Vets warn owners to get rabies shots for their pets
VETERINARIANS have urged animal owners to urgently get their pets and livestock vaccinated against rabies.
Rabies is a fatal viral infection of the brain. The virus is spread by contact with the infected saliva of a rabid animal.
Humans can come into contact with the virus-laden saliva through bites and it can end up in the eyes, nose, mouth or broken skin.
The National Institute for Communicable Diseases (NICD) reported an increase in the last few months of last year in the number of human rabies cases across the country.
In the eastern provinces of South Africa, the NICD flagged rabies as a re-emerging public health problem associated with dog rabies.
Dr Alison Lubisi from the Diagnostic Services Programme at the Agricultural Research Council, Onderstepoort Veterinary Research, said animal lives were just as important as human lives, and healthier animals meant healthier humans.

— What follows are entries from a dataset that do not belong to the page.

(** Nothing raises out of an operation of the device's life. *)
Lemma wp_any {A} (m : M A) (Q : A -> State W F -> Prop) s : (forall a s', Q a s') -> wp m Q (fun _ => False) s.
Proof. intros H. unfold wp. by destruct (m s) as [[a s']|[[] ?]|]. Qed.
Lemma steady_life {A} (m : Run (Device.State W F) (Device.Raise P) ddeath A) s :
  steady m -> wp (device m) (fun _ s' => run_state s' = run_state s) (fun _ => False) s.
Proof.
  intros Hm. unfold wp, device, mmio, Mmio.device. fold (dev s).
  pose proof (steady_die m Hm (dev s)) as H. unfold wp in H.
  by destruct (Device.or_die m (dev s)) as [[a d]|[e d]|d].
Qed.
Lemma runs_worldly {A} (m : M A) s : worldly m ->
  wp m (fun _ s' => run_state s' = run_state s) (fun _ => False) s.
Proof. intros Hm. by apply worldly_wp. Qed.
(** The end of a resume and of an unpause. *)
Lemma started_runs s : wp (_ ← start_fifos; interrupt) (fun _ s' => run_state s' = run_state s)
  (fun _ => False) s.
Proof.
  rewrite wp_bind. apply worldly_wp; [apply worldly_start_fifos|]. intros _ w.
  apply (steady_life _ (in_world w s)), steady_interrupt.
Qed.
Lemma version_runs v s :
  wp (mmio (Mmio.set_binary_version v)) (fun _ s' => run_state s' = run_state s) (fun _ => False) s.
Proof.
  pose proof (set_version_spec v s) as H. unfold wp.
  destruct (mmio (Mmio.set_binary_version v) s) as [[[] s']|[[] ?]|]; [|done].
  destruct (negotiated v s) as [[v'|]|[]|]; [|by subst|done]. by destruct H as (w&->&_).
Qed.
Lemma will_suspend_runs s :
  wp will_suspend (fun _ s' => run_state s' = RootTask.EnteringSuspend) (fun _ => False) s.
Proof.
  unfold will_suspend. rewrite wp_bind, wp_modify, wp_bind.
  eapply wp_mono; [| |apply stamping_on_root]; [|done]. cbv beta. intros _ s1 H1%published_runs.
  rewrite wp_bind, wp_asks, wp_bind. unfold require_that. destruct (current_child_fifo 0 _); [done|].
  apply wp_ret. eapply wp_mono; [| |apply stamping_each_child]; [|done]. cbv beta.
  intros _ s2 H2%published_runs. by rewrite H2, H1.
Qed.
Lemma will_resume_runs state wants s :
  wp (will_resume state wants) (fun _ s' => run_state s' = RootTask.LeavingSuspendEarly)
    (fun _ => False) s.
Proof.
  unfold will_resume. rewrite wp_bind, wp_modify. destruct state as [bytes|]; [|by apply wp_ret].
  destruct (SuspendBlob.parse bytes) as [[c|blob]|]; [by apply wp_ret| |done].
  destruct (_ <=? _); [by apply wp_ret|]. rewrite wp_bind.
  eapply wp_mono; [| |apply version_runs]; [|done]. intros a s1 Hs1. simpl in Hs1. unfold wp.
  pose proof (resume_checked_spec blob wants s1) as Hc.
  destruct (resume_checked blob wants s1) as [[answer s']|[[] ?]|]; [|done].
  by destruct (refusal blob s1); destruct Hc as [_ ->].
Qed.
Lemma did_resume_runs s :
  wp did_resume (fun _ s' => run_state s' = RootTask.Running) (fun _ => False) s.
Proof.
  unfold did_resume. rewrite wp_bind, wp_modify, wp_bind. apply wp_any. intros _ s1.
  rewrite wp_bind, wp_asks, wp_bind. apply wp_any. intros _ s2.
  rewrite wp_bind, wp_asks, wp_bind. apply wp_any. intros _ s3. rewrite wp_bind, wp_modify, wp_bind.
  apply worldly_wp; [apply worldly_each_gd; intros g; apply worldly_in_gd|]. intros _ w.
  apply (started_runs (in_world w (store_run_state RootTask.Running s3))).
Qed.
Lemma pause_runs s : wp pause (fun _ s' => run_state s' = RootTask.Paused) (fun _ => False) s.
Proof.
  unfold pause. do 5 (rewrite wp_bind; apply wp_any; intros _ ?). by rewrite wp_modify.
Qed.
Lemma unpause_runs s : wp unpause (fun _ s' => run_state s' = RootTask.Running) (fun _ => False) s.
Proof.
  unfold unpause. rewrite wp_bind, wp_modify, wp_bind.
  apply worldly_wp; [apply worldly_each_gd; intros g; apply worldly_displays|]. intros _ w.
  apply (started_runs (in_world w (store_run_state RootTask.Running s))).
Qed.
Lemma reset_runs s : wp reset (fun _ s' => run_state s' = run_state s) (fun _ => False) s.
Proof.
  unfold reset. rewrite wp_bind. eapply wp_mono; [| |apply steady_life, steady_root_page]; [|done].
  intros _ s1 <-. rewrite wp_bind. eapply wp_mono; [| |apply version_runs]; [|done]. intros _ s2 <-.
  rewrite wp_bind. by apply worldly_wp; [apply worldly_displays|].
Qed.
Lemma perform_runs c s : DeviceInfo.quiet_caps caps ->
  wp (perform c) (fun _ s' => next c (run_state s) = Some (run_state s')) (fun _ => False) s.
Proof.
  intros Hq. destruct c as [| |state wants| | | | |]; cbn [perform next].
  - eapply wp_mono; [| |apply will_suspend_runs]; [|done]. by intros _ s' ->.
  - rewrite wp_bind. destruct (decide (run_state s = RootTask.EnteringSuspend)) as [E0|E0].
    + eapply wp_mono; [| |by apply finish_suspend_spec]; [|done]. intros bytes s' Hs. apply wp_ret.
      by rewrite E0, (sus_run _ _ _ Hs).
    + unfold wp, finish_suspend. rewrite run_step. unfold asks at 1. rewrite run_step.
      by destruct (run_state s).
  - rewrite wp_bind. eapply wp_mono; [| |apply will_resume_runs]; [|done].
    intros a s' Hs. apply wp_ret. by rewrite Hs.
  - eapply wp_mono; [| |apply did_resume_runs]; [|done]. by intros _ s' ->.
  - eapply wp_mono; [| |apply pause_runs]; [|done]. by intros _ s' ->.
  - eapply wp_mono; [| |apply unpause_runs]; [|done]. by intros _ s' ->.
  - eapply wp_mono; [| |apply steady_life, steady_root_page]; [|done]. by intros _ s' ->.
  - eapply wp_mono; [| |apply reset_runs]; [|done]. by intros _ s' ->.
Qed.
Lemma perform_all_runs cs : forall s, DeviceInfo.quiet_caps caps ->
  wp (perform_all cs) (fun _ s' => next_all cs (run_state s) = Some (run_state s')) (fun _ => False) s.
Proof.
  induction cs as [|c cs IH]; intros s Hq; [done|]. cbn [perform_all next_all]. rewrite wp_bind.
  eapply wp_mono; [| |by apply perform_runs]; [|done]. intros _ s1 ->. by apply IH.
Qed.

(** C13: the life cycle follows its machine. Whatever calls the host makes in whatever order, none
    raises, and where they all return the run state is the machine's: a suspend entered and
    finished, a resume begun (refused or not) and continued, paused, running again, stopped and
    reset where it was; a suspend finished that was not begun ends the process. *)
Theorem life_cycle_refines cs s : DeviceInfo.quiet_caps caps ->
  match perform_all cs s with
  | Ret (_, s') => next_all cs (run_state s) = Some (run_state s')
  | Raised _ => False
  | Died _ => True
  end /\
  (forall c, next c (run_state s) = None ->
     perform c s = Died (OfMmio (Mmio.OfDevice (Fatal SuspendNotBegun)))).
Proof.
  intros Hq. split.
  - pose proof (perform_all_runs cs s Hq) as H. unfold wp in H.
    by destruct (perform_all cs s) as [[[] s']|[[] ?]|].
  - intros c Hn. destruct c; try done. cbn [perform]. unfold finish_suspend. rewrite !run_step.
    unfold asks at 1. rewrite run_step. cbn [next] in Hn. by destruct (run_state s).
Qed.
End Lifecycle.
(** * go-netspeed: the measurement arithmetic, the download streamer, the
      echo channel and the result store, embedded in Rocq.

    The server is [main.go].  The browser client is the script
    [speedtest.js], in its later version: the one whose [finalizeTest]
    submits the record to [/save-result] and whose exchange session sends
    250 packets 40 ms apart.  [calculateJitterLoss] and [runLatencyTest]
    are the same in both versions.

    Numbers of the client (JavaScript [Number]) and the five measurement
    fields of the server's [TestResult] (Go [float64]) are IEEE 754 binary64
    values; they are modelled with the executable specification of binary
    floating point that ships with Rocq ([SpecFloat]), instantiated at
    precision 53 and maximal exponent 1024.

    Layout: the numbers, the server, the client, the analyzer in the words
    of the specification, and then the properties. *)

From Stdlib Require Import ZArith Lia Bool List String Ascii.
From Stdlib Require Import Floats.SpecFloat.
From stdpp Require Import base option list strings pretty gmap.
From Equations Require Import Equations.

Local Open Scope Z_scope.

(* ===================================================================== *)
(** * binary64 numbers *)
(* ===================================================================== *)

Module F64.

Definition prec : Z := 53.
Definition emax : Z := 1024.

(** A JavaScript [Number] / a Go [float64]. *)
Definition number : Type := spec_float.

Definition add : number -> number -> number := SFadd prec emax.
Definition sub : number -> number -> number := SFsub prec emax.
Definition mul : number -> number -> number := SFmul prec emax.
Definition div : number -> number -> number := SFdiv prec emax.
Definition abs : number -> number := SFabs.
Definition ltb : number -> number -> bool := SFltb.
Definition leb : number -> number -> bool := SFleb.
Definition eqb : number -> number -> bool := SFeqb.

(** The number denoted by an integer literal or an integer-valued
    expression such as [rtts.length]: the integer rounded to nearest
    even (exact below 2^53). *)
Definition of_Z (z : Z) : number := binary_normalize prec emax z 0 false.
Definition of_nat (n : nat) : number := of_Z (Z.of_nat n).

Definition zero : number := S754_zero false.
Definition NaN : number := S754_nan.

Definition is_finite (x : number) : bool :=
  match x with
  | S754_zero _ | S754_finite _ _ _ => true
  | S754_infinity _ | S754_nan => false
  end.

Definition is_nan (x : number) : bool :=
  match x with S754_nan => true | _ => false end.

(** JavaScript [ToBoolean] on a number: [+0], [-0] and [NaN] are falsy. *)
Definition truthy (x : number) : bool :=
  match x with
  | S754_zero _ | S754_nan => false
  | S754_infinity _ | S754_finite _ _ _ => true
  end.

(** [a || b] on numbers. *)
Definition or_else (a b : number) : number := if truthy a then a else b.

(** ** Normal forms, for the proofs about integers

    The number of binary digits of a positive integer, the canonical
    mantissa-exponent pair of an integer below 2^53, and a shift record
    that has lost no bit. *)
Definition dig (v : Z) : Z := Z.log2 v + 1.

Definition nf (v : Z) : number :=
  S754_finite false (Z.to_pos (v * 2 ^ (53 - dig v))) (dig v - 53).

Definition exact_rec (v : Z) : shr_record :=
  {| shr_m := v; shr_r := false; shr_s := false |}.

End F64.

Abbreviation number := F64.number.

(* ===================================================================== *)
(** * The server: main.go *)
(* ===================================================================== *)

Module Server.

(** ** Machine integers and command-line flags *)

(** Go's [int64]: arithmetic wraps around modulo 2^64. *)
Definition int64_min : Z := - 2 ^ 63.
Definition int64_max : Z := 2 ^ 63 - 1.
Definition wrap64 (z : Z) : Z := (z + 2 ^ 63) mod 2 ^ 64 - 2 ^ 63.
Definition in_int64 (z : Z) : Prop := int64_min <= z <= int64_max.

(** The flags the handlers read ([-maxsize], [-chunksize], [-verbose]). *)
Record Flags := {
  maxDownloadSize : Z;
  downloadChunkSize : Z;
  verbose : bool
}.

Definition default_flags : Flags :=
  {| maxDownloadSize := 100; downloadChunkSize := 1024 * 1024; verbose := false |}.

Definition globalMaxDownloadSizeMB : Z := 1024.

(** The validation step of [main]: the configured maximum is capped at the
    global maximum before the server starts. *)
Definition main_validate (f : Flags) : Flags :=
  if globalMaxDownloadSizeMB <? maxDownloadSize f
  then {| maxDownloadSize := globalMaxDownloadSizeMB;
          downloadChunkSize := downloadChunkSize f;
          verbose := verbose f |}
  else f.

(** ** strconv.ParseInt(s, 10, 64)

    The library function the download handler calls, on the byte string of
    the query parameter: an optional sign, then one or more decimal
    digits; the value must fit in 64 bits.  [None] stands for a non-nil
    error (syntax or range). *)

Definition digit_of (c : ascii) : option Z :=
  let n := Z.of_N (N_of_ascii c) in
  if (48 <=? n) && (n <=? 57) then Some (n - 48) else None.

Lubisi said it was essential for pets and production animals to be vaccinated because disease-causing pathogens or germs spread quickly and were not only transmitted through direct contact.
"In the case of kennel cough, for example, the germs causing it are also airborne and a mere cough can release it into the air. Disease-causing pathogens or germs can be found in the soil, water, animal excretions, on the surfaces of utensils, in the air, anywhere.”
Certain vaccines are optional, but the core vaccines are mandatory for dogs and cats every year.
These are combination jabs such as the DHPP (distemper/adenovirus/ parainfluenza/hepatitis) for dogs, which protects them against canine distemper virus, canine adenovirus-2 (infectious canine hepatitis and kennel cough), canine parainfluenza virus and canine parvovirus, which severely affects puppies.
Cats need to get a combination vaccine that protects them against feline viral rhinotracheitis, feline calicivirus and feline panleukopenia virus. Vaccination against feline hepatitis virus-1 is also core in South Africa.